Swift allows names to be shadowed by declarations in a nested scope. The idea is that, if you import WidgetKit to access its Widget
type, but you yourself declare a Widget
type, you can always access WidgetKit's version by writing WidgetKit.Widget
. But what if something shadows the name WidgetKit
? Then you can't fully qualify the names in WidgetKit
at all.
That might seem unlikely, but many frameworks don't use the Kit
suffix; in particular, it's quite common for a framework to be named after a type it provides, like the XCTest
class in the XCTest
framework. If you import a module like this, you have no way to fully qualify any of its names—if you say XCTest.Something
, it will look for Something
inside the XCTest.XCTest
class.
This problem is especially severe in swiftinterface files, where we would like to fully qualify all names; XCTest and a couple other modules are currently working around this with a special flag, but we'd like to handle this properly. However, we don't want to give name lookup different semantics in swiftinterface files, and this problem does come up in developer-written code sometimes too, so some kind of language change is needed to address this problem.

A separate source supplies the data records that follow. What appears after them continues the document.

Definition token_accepted (r : AsyncTaskRegistry) (receipt : AsyncTaskReceipt)
    (ownership_token : string) (unix_now : Z) : bool :=
  let? parsed_token := parse_ownership_token ownership_token else false in
  if negb (token_fields_match receipt parsed_token unix_now) then false else
  let? key := signing_key r (pot_key_id parsed_token) else false in
  let expected_signature :=
    hmac_sha256_base64url (otk_secret key) (pot_signed_payload parsed_token) in
  constant_time_equals expected_signature (pot_signature parsed_token)
  && constant_time_equals (atr_ownership_token receipt) ownership_token.

Definition validate_ownership (r : AsyncTaskRegistry) (receipt_id actor_ref ownership_token
    : string) (prune_now now unix_now : Z) : AsyncTaskRegistry * bool :=
  if negb (key_is_valid (reg_current_key r)) then (r, false) else
  let r := prune_expired_locked prune_now r in
  let? stored := reg_receipts r !! receipt_id else (r, false) in
  if atr_expires_at (sre_receipt stored) <=? now
  then (with_receipts (delete receipt_id (reg_receipts r)) r, false) else
  if negb (bool_decide (atr_actor_ref (sre_receipt stored) = actor_ref)) then (r, false) else
  (r, token_accepted r (sre_receipt stored) ownership_token unix_now).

Although the problem is clear, the solution is not, so I'd like to open discussion on that.
Three approaches
I can think of three ways to deal with this:
-
Change the semantics of all name lookups in some way, for instance by looking up module names before imported module contents.
-
Add a syntax which unambiguously indicates that the first identifier in a dotted name is a module name. For instance, using a straw syntax, XCTest.Something
might refer to Something
inside the XCTest.XCTest
class, but @qualified XCTest.Something
would refer to Something
inside the XCTest
module. This approach has two variants:
a. Continue to prefer the current undifferentiated names wherever possible, but provide this new syntax as an escape hatch to be used when necessary.

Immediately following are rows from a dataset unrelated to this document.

Definition derive_local_subject (packet : InboundPacket) (peer_metadata : PeerMetadata)
    (view : ResolverView) : option SubjectIdentity :=
  if negb (is_local_entry_type (ip_entry_type packet)) then None else
  let local_peer := pm_local_peer peer_metadata in
  if negb (lp_is_local_socket_peer local_peer) || negb (lp_eligible_for_local_trusted local_peer)
  then None else
  let actor_ref := local_actor_ref_from_fact local_peer in
  if bool_decide (rv_trusted_local_subjects view = [])
     || negb (is_allowlisted_local_subject (rv_trusted_local_subjects view) actor_ref)
  then None else
  Some {| si_actor_ref := actor_ref; si_subject_type := "operator";
          si_auth_method := "local_trusted"; si_trust_level := "trusted";
          si_tenant_ref := default "local" (pm_tenant_ref peer_metadata);
          si_auth_metadata := Some ("peer_uid=" +:+ to_string (lp_peer_uid local_peer)) |}.

Definition build_challenge_plan (packet : InboundPacket) (reason_code : string)
    : ChallengePlan :=
  {| chp_challenge_type :=
       if bool_decide (ip_protocol_kind packet = "http")
          || bool_decide (ip_protocol_kind packet = "http_unary")
       then "http_authenticate" else "credential_prompt";
     chp_reason_code := reason_code;
     chp_detail := "additional authentication is required for " +:+
       stable_value_or_unknown (ip_entry_type packet) |}.

Definition subject_resolved (channel_ref : string) (subject : SubjectIdentity)
    : SubjectResolveOutcome :=
  {| sro_resolved := true; sro_rejected := false; sro_channel_ref := channel_ref;
     sro_subject_identity := subject; sro_challenge_plan := None; sro_reject_reason := None |}.

Definition subject_rejected (channel_ref reason : string) : SubjectResolveOutcome :=
  {| sro_resolved := false; sro_rejected := true; sro_channel_ref := channel_ref;
     sro_subject_identity := empty_subject; sro_challenge_plan := None;
     sro_reject_reason := Some reason |}.

Definition resolve (packet : InboundPacket) (peer_metadata : PeerMetadata)
    (view : ResolverView) : SubjectResolveOutcome :=
  let channel_ref := derive_channel_ref packet in
  match derive_local_subject packet peer_metadata view with
  | Some local_subject => subject_resolved channel_ref local_subject
  | None =>
      if is_daemon_entry_type (ip_entry_type packet)
         && (negb (lp_is_local_socket_peer (pm_local_peer peer_metadata))
             || negb (lp_eligible_for_local_trusted (pm_local_peer peer_metadata)))
      then subject_rejected channel_ref "missing_local_peer_identity" else
      let subject_hints := collect_subject_hints peer_metadata in
      let distinct_actor_refs : gset string := list_to_set (sh_actor_ref <$> subject_hints) in
      if (1 <? size distinct_actor_refs)%nat
      then subject_rejected channel_ref "identity_conflict" else
      match subject_hints with
      | hint :: _ => subject_resolved channel_ref (make_identity hint peer_metadata)
      | [] =>
          if negb (is_local_entry_type (ip_entry_type packet)) && rv_allow_remote_challenge view
          then {| sro_resolved := false; sro_rejected := false; sro_channel_ref := channel_ref;
                  sro_subject_identity := empty_subject;
                  sro_challenge_plan := Some (build_challenge_plan packet "missing_identity_hint");
                  sro_reject_reason := None |}
          else subject_rejected channel_ref
                 (if rv_strict_auth_required view then "missing_identity_hint"
                  else "identity_not_resolved")
      end
  end.

(** ** Authenticating it *)

Definition uses_external_secret_backend (chain_ref : string) : bool :=
  bool_decide (chain_ref = "jwt") || bool_decide (chain_ref = "token")
  || bool_decide (chain_ref = "mtls").

Definition select_chain (resolved_subject : SubjectResolveOutcome) : string :=
  if negb (sro_resolved resolved_subject) then "missing_subject" else
  let auth_method := si_auth_method (sro_subject_identity resolved_subject) in
  if bool_decide (auth_method = "local_trusted") then "local_trusted" else
  if bool_decide (auth_method = "JWT") then "jwt" else
  if bool_decide (auth_method = "token") then "token" else
  if bool_decide (auth_method = "mTLS") then "mtls" else
  if bool_decide (auth_method = "simulator_stub") then "simulator_stub" else
  "unknown".

Definition merge_subject_attributes (subject : SubjectIdentity) (auth_view : AccessAuthView)
    (chain_ref : string) : SubjectIdentity :=
  let metadata_value := "chain=" +:+ chain_ref in
  {| si_actor_ref := si_actor_ref subject;
     si_subject_type := si_subject_type subject;
     si_auth_method := si_auth_method subject;
     si_trust_level :=
       if bool_decide (chain_ref = "local_trusted")
          && is_allowlisted_local_subject (auv_trusted_local_subjects auth_view)
               (si_actor_ref subject)
       then "trusted"
       else if is_empty (si_trust_level subject)
       then (if bool_decide (chain_ref = "local_trusted") then "trusted" else "authenticated")
       else si_trust_level subject;
     si_tenant_ref :=
       if is_empty (si_tenant_ref subject) then "default" else si_tenant_ref subject;
     si_auth_metadata :=
       Some (if has_non_empty_value (si_auth_metadata subject)
             then default "" (si_auth_metadata subject) +:+ (";" +:+ metadata_value)
             else metadata_value) |}.

Definition map_failure_reason (reason_code : string) : string :=
  if bool_decide (reason_code = "identity_conflict") then "identity_conflict" else
  if bool_decide (reason_code = "secret_backend_unavailable")
  then "secret_backend_unavailable" else
  if bool_decide (reason_code = "local_trusted_not_allowlisted")
  then "authentication_failed" else
  if bool_decide (reason_code = "missing_identity_hint")
     || bool_decide (reason_code = "missing_subject")
     || bool_decide (reason_code = "credential_missing")
  then "authentication_required" else
  "authentication_failed".

Definition auth_failed (chain_ref reason_code : string) : AuthenticationOutcome :=
  {| auo_authenticated := false; auo_rejected := true; auo_chain_ref := chain_ref;
     auo_subject_identity := empty_subject; auo_challenge := None;
     auo_failure_reason := Some (map_failure_reason reason_code) |}.

Definition auth_passed (subject : SubjectIdentity) (auth_view : AccessAuthView)
    (chain_ref : string) : AuthenticationOutcome :=
  {| auo_authenticated := true; auo_rejected := false; auo_chain_ref := chain_ref;
     auo_subject_identity := merge_subject_attributes subject auth_view chain_ref;
     auo_challenge := None; auo_failure_reason := None |}.

Definition verify_credentials (resolved_subject : SubjectResolveOutcome)
    (auth_view : AccessAuthView) (chain_ref : string) : AuthenticationOutcome :=
  let subject := sro_subject_identity resolved_subject in
  let authenticated := auth_passed subject auth_view chain_ref in
  if negb (sro_resolved resolved_subject) then auth_failed chain_ref "missing_subject" else
  if is_empty (si_actor_ref subject) || is_empty (si_auth_method subject)
  then auth_failed chain_ref "credential_missing" else
  if bool_decide (chain_ref = "local_trusted") then
    if negb (is_allowlisted_local_subject (auv_trusted_local_subjects auth_view)
               (si_actor_ref subject))
    then auth_failed chain_ref "local_trusted_not_allowlisted" else authenticated
  else if uses_external_secret_backend chain_ref
          && bool_decide (auv_auth_provider_ref auth_view = Some "secret://unavailable")
  then auth_failed chain_ref "secret_backend_unavailable"
  else if bool_decide (chain_ref = "unknown") || bool_decide (chain_ref = "missing_subject")
  then auth_failed chain_ref "credential_missing"
  else authenticated.

Definition authenticate (resolved_subject : SubjectResolveOutcome) (auth_view : AccessAuthView)
    : option AuthenticationOutcome :=
  if resolve_requires_challenge resolved_subject then
    let? plan := sro_challenge_plan resolved_subject else None in
    Some {| auo_authenticated := false; auo_rejected := false; auo_chain_ref := "challenge";
            auo_subject_identity := empty_subject;
            auo_challenge :=
              Some {| ach_challenge_type := chp_challenge_type plan;
                      ach_reason_code := chp_reason_code plan;
                      ach_detail := chp_detail plan |};
            auo_failure_reason := None |}
  else if sro_rejected resolved_subject then
    Some (auth_failed "rejected"
            (default "authentication_failed" (sro_reject_reason resolved_subject)))
  else Some (verify_credentials resolved_subject auth_view (select_chain resolved_subject)).

(** ** The peer of a packet *)

(** [std::from_chars] into a 32-bit unsigned integer: the leading digits; what follows
    them is not looked at. *)
Definition from_chars_u32 (text : string) : option Z :=
  match text with
  | String ch _ =>
      if negb (is_digit ch) then None else
      let value := digits_value 0 text in
      if value <? 2 ^ 32 then Some value else None
  | EmptyString => None
  end.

b. Deprecate the use of undifferentiated module names and encourage developers to use the new syntax for all fully-qualified names. We might even remove support for undifferentiated module names in a future source-breaking version of Swift.
I don't think we can seriously consider #1 for two reasons: It would be badly source-breaking and the changed semantics would probably trade precision for convenience. (For instance, you might always need to say XCTest.XCTest
to address the XCTest
class.)
Both variants of #2 seem workable, but they would have different syntactic trade-offs—if we chose 2b, we would want a short, unobtrusive syntax since it would be used frequently, whereas for 2a, we would want something longer and more self-identifying since it would be used only when necessary. 2a changes the feel of the language less, but 2b simplifies the language. I think I prefer 2a, but I could probably be persuaded otherwise.
Syntax
The other open question is, what should the "this is a module name" syntax look like? I'm prototyping this with the syntax @qualified XCTest.Something
because the compiler already understands type attributes, but there are a lot of other directions we could go:
-
Different spellings of a type attribute
-
Type attribute containing the module, like @module(XCTest) Something
-
Magic root identifier, like #Qualified.XCTest.Something
or #Modules.XCTest.Something
-
Similarly, some sort of parameterized thing, like #module<XCTest>.Something
or #module(XCTest).Something
or even #<XCTest>.Something
.
-
Sigil indicating the following is a module name, like 'XCTest.Something
or ::XCTest.Something
or ..XCTest.Something
-
Different symbol to look up a name inside a module vs. a type/instance, like XCTest'Something
or XCTest::Something
-
Straight single-quotes mean a module name, like 'XCTest'.Something
; this would obviously preclude use for character literals
I'm open to other suggestions too, so bikeshed away.